12.00pm UPDATE
BAGHDAD - As many as 12 US marines were killed in a Sunni Muslim hotbed of support for Saddam Hussein, as occupation troops struggled elsewhere on Wednesday to quell an uprising by Shi'ites who once celebrated Saddam's overthrow.
The marines' position was attacked by dozens of Iraqis near the governor's palace in the city of Ramadi, 110km west of Baghdad in an area US forces call the Sunni Triangle, a US defence official said late on Tuesday.
The losses were among the heaviest inflicted on US forces in any clash on the ground since the Iraq war began a year ago.
"There may have been as many as a dozen Marine deaths," the official said, adding that "a significant number" of Iraqis also died. It was not clear exactly who mounted the attack.
The twin uprisings by Sunni and Shi'ite fighters, united only in hostility to the US-led occupation, raised fears at home that the United States faces a Vietnam-style quagmire.
Followers of radical cleric Moqtada al-Sadr fought pitched battles with foreign troops in Shi'ite Muslim strongholds on Tuesday in Baghdad and southern Iraq and vowed to pursue a rebellion that has claimed more than 130 lives in three days.
The clashes with Shi'ites are a new front for US-led forces trying to pacify Iraq ahead of a June 30 handover of sovereignty to an Iraqi government.
The Ramadi incident brings the number of US military combat deaths to around 30 since Sunday.
Iraqi Foreign Minister Hoshiyar Zebari, in London for talks with British Prime Minister Tony Blair, said thousands more foreign troops might be needed to maintain order.
US Defence Secretary Donald Rumsfeld said if commanders on the ground asked for more troops they would be sent.
A US opinion poll as President George W Bush campaigns for November re-election showed support for his handling of Iraq had fallen to a new low of 40 per cent -- down 19 points since mid-January. It found 44 per cent wanted US troops withdrawn.

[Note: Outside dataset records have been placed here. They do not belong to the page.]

(** The inner loop [for i := 0; i < n; i++]. *)
Fixpoint extractSpans (n : nat) (op : string) (st : scanState) : option scanState :=
  match n with
  | O => Some st
  | S k =>
      match extractSpan op st with
      | None => None
      | Some st' => extractSpans k op st'
      end
  end.

(** The outer loop over [needCheckOperator]; the boolean is the local
    [useComparisonOperator] flag. *)
Fixpoint scanOperators (ops : list string) (st : scanState) (found : bool)
  : option (scanState * bool) :=
  match ops with
  | [] => Some (st, found)
  | op :: ops' =>
      if strings.Contains (fst st) op then
        match extractSpans (strings.Count (fst st) (op ++ "(")) op st with
        | None => None
        | Some st' => scanOperators ops' st' true
        end
      else scanOperators ops' st found
  end.

(** The test of source line 420 on the residual text. *)
Definition residualParens (residual : string) : bool :=
  Nat.eqb (strings.Count residual "(") (strings.Count residual ")")
  && Nat.ltb 0 (strings.Count residual "(").

Definition useComparisonOperator (operatorInfo : string) : bool :=
  match scanOperators needCheckOperator (operatorInfo, []) false with
  | None => false
  | Some ((residual, cols), found) =>
      if found then
        if residualParens residual then false
        else if negb (Nat.eqb (List.length cols) 1) then false
        else true
      else false
  end.


(* ================================================================== *)
(** * Outcomes of a call

    A Go call of the program either returns normally, returns a non-nil
    [error], or panics.  [NoFuel] is the model's own outcome: the recursive
    passes are defined by recursion on a fuel counter. *)

Inductive panic : Type :=
| IndexOutOfRange       (* index out of range on a slice *)
| DivideByZero          (* integer divide by zero *)
| NilDereference.       (* method call through a nil [*simplejson.Json] *)

Inductive failure : Type :=
| Err (e : string)      (* a non-nil [error], with the text that did not parse *)
| Panic (p : panic)
| NoFuel.

Inductive outcome (A : Type) : Type :=
| Ok (a : A)
| Fail (f : failure).
Arguments Ok {A} a.
Arguments Fail {A} f.
#[warnings="-uniform-inheritance"]
Coercion Fail : failure >-> outcome.

Definition bind {A B : Type} (m : outcome A) (k : A -> outcome B) : outcome B :=
  match m with
  | Ok a => k a
  | Fail f => Fail f
  end.

Declare Scope outcome_scope.
Delimit Scope outcome_scope with outcome.
Notation "x <- m ;; k" := (bind m (fun x => k))
  (at level 61, m at next level, right associativity) : outcome_scope.
Notation "' pat <- m ;; k" := (bind m (fun x => match x with pat => k end))
  (at level 61, pat pattern, m at next level, right associativity) : outcome_scope.

(* ================================================================== *)
(** * The attribute tree ([simplejson.Json])

    [json] is the [interface{}] a [simplejson.Json] wraps after decoding
    with [UseNumber]: [nil], [bool], [json.Number], [string],
    [[]interface{}] and [map[string]interface{}].  A Go map has no order
    and no duplicate keys; it is modelled by an association list that [SetKey]
    keeps duplicate-free, the position of a key being the time of its first
    insertion.  [JRef] is a [*simplejson.Json] stored as a value, which is
    what [formatNode] puts into the tree ([JRef None] is the nil pointer);
    it serialises as the value it points to, nil as [null]. *)

#[warnings="-register-all"]
Inductive json : Type :=
| JNull
| JBool (b : bool)
| JNumber (n : string)
| JString (s : string)
| JArray (a : list json)
| JObject (m : list (string * json))
| JRef (p : option json).

Module simplejson.

Fixpoint lookup (m : list (string * json)) (key : string) : option json :=
  match m with
  | [] => None
  | (k, v) :: m' => if String.eqb k key then Some v else lookup m' key
  end.
(** * scanner.py: the NAPS2 command-line wrapper

    A shallow embedding of [scanner.py].  Python text is a sequence of
    Unicode code points, subprocess output is a byte string, and the
    coroutines of the script are written in a state-and-exception monad
    over a world made of the file system, the console and the list of
    launched commands.  What the operating system and the external
    scanner tool do is held in an environment record. *)

From Stdlib Require Import List Bool String Ascii Strings.Byte NArith ZArith Lia.
From Stdlib Require Import Sorted Permutation DecimalN DecimalZ DecimalPos.
Import ListNotations.

(** ** Text *)

Module Text.

(** A Python [str]: its code points in order. *)
Definition str : Type := list N.

(** A Python [bytes] value. *)
Definition bytes : Type := list byte.

(** A literal of the source, which is ASCII throughout. *)
Definition u (s : string) : str :=
  map N_of_ascii (list_ascii_of_string s).

Local Open Scope N_scope.

Definition NL : N := 10.

(** The characters [str.strip()] removes when called without
    argument (CPython's [_PyUnicode_IsWhitespace]). *)
Definition is_space (c : N) : bool :=
  ((9 <=? c) && (c <=? 13))
  || ((28 <=? c) && (c <=? 32))
  || (c =? 133) || (c =? 160) || (c =? 5760)
  || ((8192 <=? c) && (c <=? 8202))
  || (c =? 8232) || (c =? 8233) || (c =? 8239) || (c =? 8287)
  || (c =? 12288).

Fixpoint lstrip (s : str) : str :=
  match s with
  | [] => []
  | c :: t => if is_space c then lstrip t else s
  end.

Fixpoint rstrip (s : str) : str :=
  match s with
  | [] => []
  | c :: t =>
      match rstrip t with
      | [] => if is_space c then [] else [c]
      | t' => c :: t'
      end
  end.

(** [s.strip()] *)
Definition strip (s : str) : str := rstrip (lstrip s).

(** [s.split(sep)] for a one-character separator: never empty. *)
Fixpoint split (sep : N) (s : str) : list str :=
  match s with
  | [] => [[]]
  | c :: t =>
      if c =? sep then [] :: split sep t
      else match split sep t with
           | [] => [[c]]
           | l :: ls => (c :: l) :: ls
           end
  end.

(** [sep.join(parts)] *)
Fixpoint join (sep : str) (parts : list str) : str :=
  match parts with
  | [] => []
  | [p] => p
  | p :: ps => p ++ sep ++ join sep ps
  end.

Bush vowed the campaign by Sadr's supporters would not derail Washington's plans for Iraq: "We will pass sovereignty on June 30," Bush told a campaign rally in El Dorado, Arkansas. "We're not going to be intimidated by thugs and assassins."
The youthful cleric said he would fight on regardless:
"This insurrection shows that the Iraqi people are not satisfied with the occupation and they will not accept oppression," Sadr said in a statement issued by his office in the Shi'ite holy city of Najaf.
A US soldier was killed in a rocket-propelled grenade attack in a Shi'ite area of Baghdad on Tuesday, and a Ukrainian soldier and a Bulgarian civilian truck driver were killed in Shi'ite regions of southern Iraq.
In Nassiriya, gun battles erupted between Italian troops and pro-Sadr militiamen who had taken control of key bridges. A spokeswoman for the occupation authority in the area said 15 Iraqis had been killed, mostly militiamen. The Italian military said 12 soldiers had been wounded.
Fighting between militiamen and security forces in Amara, in the British army area of responsibility, have killed 15 Iraqis in the last 48 hours, Britain's Ministry of Defence said.
The Bulgarian military base in Kerbala came under heavy fire and Spanish and Polish troops also clashed with Shi'ite militia.
Iraq's Health Ministry said 66 Iraqis had been killed and 317 wounded in clashes in Shi'ite areas of Baghdad since Sunday.
Qays al-Khazali, one of Sadr's aides, compared the uprising to a 1991 Shi'ite rebellion eventually crushed by Saddam.
"The uprising will continue and we will not negotiate unless they fulfil our demands, which are a withdrawal from populated areas and the release of prisoners," he told a news conference.
A US official said on Monday an Iraqi judge had issued an arrest warrant for Sadr months ago over the murder of a Shi'ite cleric last year. Sadr's group has denied involvement.
Sadr appealed to all Iraqis, whatever their religion, to join together to expel occupying troops.
Sadr appealed to all Iraqis, whatever their religion, to join together to expel occupying troops.
Armoured columns of Marines entered the centre of the Sunni city of Falluja on Tuesday after the killing of four US private security guards there last week. Hospital doctors said at least two civilians had been killed in fighting.
Rumsfeld told reporters US troops had cordoned off the city. "A number of people have resisted and have been killed," he said.
US Democratic Senator Edward Kennedy, a key backer of John Kerry's bid to unseat Bush in November, said Iraq had become "George Bush's Vietnam". Iraq's US governor Paul Bremer said: "There is really nothing in common with Vietnam."
Since the US-led invasion to topple Saddam last year, 429 US soldiers have been killed in action in Iraq, excluding the latest deaths in Ramadi.